● Prompt
Only an exact repetition of all the entries will be accepted.

● Data supplied
(** * OpenAdapt: recording sharing and LLM completion, verified against the code

    A shallow embedding of two Python modules,

    - [openadapt/share.py]: export a recording, zip it, send it through the
      [wormhole] command-line tool, receive and unpack it, visualize it;
    - [puterbot/strategies/llm_mixin.py]: prompt truncation and completion
      decoding around a pretrained causal language model.

    Python values are modelled as follows.  An [int] is a [Z].  A [str] is a
    [string]; one character stands for one code point, and the model covers the
    code points below 256, among which the decimal digits matched by [\d] are
    exactly ['0'] to ['9'].  [None] is the [None] of an [option].  The file
    system is the finite set of paths of existing regular files, the process
    environment a finite map, the logger and standard output are lists.
    Collaborators whose code is outside these two modules (the database
    export, the [wormhole] child process, the zip extraction, the configuration
    module, SQLAlchemy, the visualizer, the tokenizer and the model) are fields
    of a record of effects, so every statement is about every behaviour they
    may have unless a hypothesis says otherwise.  [os.path] is the POSIX one. *)

From Stdlib Require Import ZArith List Lia Bool Ascii.
From Stdlib Require Import DecimalString DecimalN DecimalPos DecimalZ.
From stdpp Require Import base option gmap sets strings.

Local Open Scope string_scope.
Local Open Scope Z_scope.

(** ** The Python runtime: exceptions, world, effects *)

Module Py.

(** Exceptions the two modules can observe.  [OSError] stands for its
    subclasses too ([FileNotFoundError], [PermissionError], ...);
    [KeyboardInterrupt] is the one modelled exception that is not an instance
    of [Exception]. *)
Inductive exn : Type :=
| AssertionError (msg : string)
| ValueError (msg : string)
| TypeError (msg : string)
| IndexError (msg : string)
| OSError (msg : string)
| BadZipFile (msg : string)
| CalledProcessError (returncode : Z) (cmd : list string)
| Exception (msg : string)
| KeyboardInterrupt.

(** [isinstance(e, Exception)] *)
Definition is_Exception (e : exn) : bool :=
  match e with
  | KeyboardInterrupt => false
  | _ => true
  end.

(** [isinstance(e, subprocess.CalledProcessError)] *)
Definition is_CalledProcessError (e : exn) : bool :=
  match e with
  | CalledProcessError _ _ => true
  | _ => false
  end.

(** A record of the logger: the text of the f-string with the value it
    interpolates, or the exception handed to [logger.exception]. *)
Inductive log_entry : Type :=
| LogInfo (text value : string)
| LogException (e : exn).

Record World : Type := mkWorld {
  files : gset string;
  environ : gmap string string;
  stdout : list string;
  log : list log_entry
}.

Definition set_files (f : gset string) (w : World) : World :=
  mkWorld f (environ w) (stdout w) (log w).

Definition set_environ (e : gmap string string) (w : World) : World :=
  mkWorld (files w) e (stdout w) (log w).

Inductive outcome (A : Type) : Type :=
| Return (a : A)
| Raise (e : exn).
Arguments Return {A} a.
Arguments Raise {A} e.

(** What a collaborator or a primitive does: an outcome and a new world. *)
Definition effect (A : Type) : Type := World -> outcome A * World.

(** A run of a piece of code: its outcome, the world it leaves, and the worlds
    it went through, one after each primitive step or collaborator call. *)
Record run (A : Type) : Type := Run {
  result : outcome A;
  final : World;
  trace : list World
}.
Arguments Run {A} result final trace.
Arguments result {A} r.
Arguments final {A} r.
Arguments trace {A} r.

Definition M (A : Type) : Type := World -> run A.

#[global] Instance M_ret : MRet M := fun A a w => Run (Return a) w [].

#[global] Instance M_bind : MBind M := fun A B k m w =>
  let r := m w in
  match result r with
  | Return a => let r' := k a (final r) in
                Run (result r') (final r') (trace r ++ trace r')
  | Raise e => Run (Raise e) (final r) (trace r)
  end.

(** One step: a primitive of the runtime or a call of a collaborator. *)
Definition call {A} (f : effect A) : M A := fun w =>
  let '(o, w') := f w in Run o w' [w'].

Definition raise {A} (e : exn) : M A := fun w => Run (Raise e) w [].

(** [try: body / except <catches> as e: handler e] *)
Definition try_except {A} (body : M A) (catches : exn -> bool)
    (handler : exn -> M A) : M A := fun w =>
  let r := body w in
  match result r with
  | Return a => r
  | Raise e =>
      if catches e then
        let r' := handler e (final r) in
        Run (result r') (final r') (trace r ++ trace r')
      else r
  end.

(** [try: body / finally: fin]: [fin] runs whatever [body] did; an exception
    of [fin] replaces the pending outcome. *)
Definition try_finally {A} (body : M A) (fin : M unit) : M A := fun w =>
  let r := body w in
  let f := fin (final r) in
  match result f with
  | Return _ => Run (result r) (final f) (trace r ++ trace f)
  | Raise e => Run (Raise e) (final f) (trace r ++ trace f)
  end.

● Written response
(** * OpenAdapt: recording sharing and LLM completion, verified against the code

    A shallow embedding of two Python modules,

    - [openadapt/share.py]: export a recording, zip it, send it through the
      [wormhole] command-line tool, receive and unpack it, visualize it;
    - [puterbot/strategies/llm_mixin.py]: prompt truncation and completion
      decoding around a pretrained causal language model.

    Python values are modelled as follows.  An [int] is a [Z].  A [str] is a
    [string]; one character stands for one code point, and the model covers the
    code points below 256, among which the decimal digits matched by [\d] are
    exactly ['0'] to ['9'].  [None] is the [None] of an [option].  The file
    system is the finite set of paths of existing regular files, the process
    environment a finite map, the logger and standard output are lists.
    Collaborators whose code is outside these two modules (the database
    export, the [wormhole] child process, the zip extraction, the configuration
    module, SQLAlchemy, the visualizer, the tokenizer and the model) are fields
    of a record of effects, so every statement is about every behaviour they
    may have unless a hypothesis says otherwise.  [os.path] is the POSIX one. *)

From Stdlib Require Import ZArith List Lia Bool Ascii.
From Stdlib Require Import DecimalString DecimalN DecimalPos DecimalZ.
From stdpp Require Import base option gmap sets strings.

Local Open Scope string_scope.
Local Open Scope Z_scope.

(** ** The Python runtime: exceptions, world, effects *)

Module Py.

(** Exceptions the two modules can observe.  [OSError] stands for its
    subclasses too ([FileNotFoundError], [PermissionError], ...);
    [KeyboardInterrupt] is the one modelled exception that is not an instance
    of [Exception]. *)
Inductive exn : Type :=
| AssertionError (msg : string)
| ValueError (msg : string)
| TypeError (msg : string)
| IndexError (msg : string)
| OSError (msg : string)
| BadZipFile (msg : string)
| CalledProcessError (returncode : Z) (cmd : list string)
| Exception (msg : string)
| KeyboardInterrupt.

(** [isinstance(e, Exception)] *)
Definition is_Exception (e : exn) : bool :=
  match e with
  | KeyboardInterrupt => false
  | _ => true
  end.

(** [isinstance(e, subprocess.CalledProcessError)] *)
Definition is_CalledProcessError (e : exn) : bool :=
  match e with
  | CalledProcessError _ _ => true
  | _ => false
  end.

(** A record of the logger: the text of the f-string with the value it
    interpolates, or the exception handed to [logger.exception]. *)
Inductive log_entry : Type :=
| LogInfo (text value : string)
| LogException (e : exn).

Record World : Type := mkWorld {
  files : gset string;
  environ : gmap string string;
  stdout : list string;
  log : list log_entry
}.

Definition set_files (f : gset string) (w : World) : World :=
  mkWorld f (environ w) (stdout w) (log w).

Definition set_environ (e : gmap string string) (w : World) : World :=
  mkWorld (files w) e (stdout w) (log w).

Inductive outcome (A : Type) : Type :=
| Return (a : A)
| Raise (e : exn).
Arguments Return {A} a.
Arguments Raise {A} e.

(** What a collaborator or a primitive does: an outcome and a new world. *)
Definition effect (A : Type) : Type := World -> outcome A * World.

(** A run of a piece of code: its outcome, the world it leaves, and the worlds
    it went through, one after each primitive step or collaborator call. *)
Record run (A : Type) : Type := Run {
  result : outcome A;
  final : World;
  trace : list World
}.
Arguments Run {A} result final trace.
Arguments result {A} r.
Arguments final {A} r.
Arguments trace {A} r.

Definition M (A : Type) : Type := World -> run A.

#[global] Instance M_ret : MRet M := fun A a w => Run (Return a) w [].

#[global] Instance M_bind : MBind M := fun A B k m w =>
  let r := m w in
  match result r with
  | Return a => let r' := k a (final r) in
                Run (result r') (final r') (trace r ++ trace r')
  | Raise e => Run (Raise e) (final r) (trace r)
  end.

(** One step: a primitive of the runtime or a call of a collaborator. *)
Definition call {A} (f : effect A) : M A := fun w =>
  let '(o, w') := f w in Run o w' [w'].

Definition raise {A} (e : exn) : M A := fun w => Run (Raise e) w [].

(** [try: body / except <catches> as e: handler e] *)
Definition try_except {A} (body : M A) (catches : exn -> bool)
    (handler : exn -> M A) : M A := fun w =>
  let r := body w in
  match result r with
  | Return a => r
  | Raise e =>
      if catches e then
        let r' := handler e (final r) in
        Run (result r') (final r') (trace r ++ trace r')
      else r
  end.

(** [try: body / finally: fin]: [fin] runs whatever [body] did; an exception
    of [fin] replaces the pending outcome. *)
Definition try_finally {A} (body : M A) (fin : M unit) : M A := fun w =>
  let r := body w in
  let f := fin (final r) in
  match result f with
  | Return _ => Run (result r) (final f) (trace r ++ trace f)
  | Raise e => Run (Raise e) (final f) (trace r ++ trace f)
  end.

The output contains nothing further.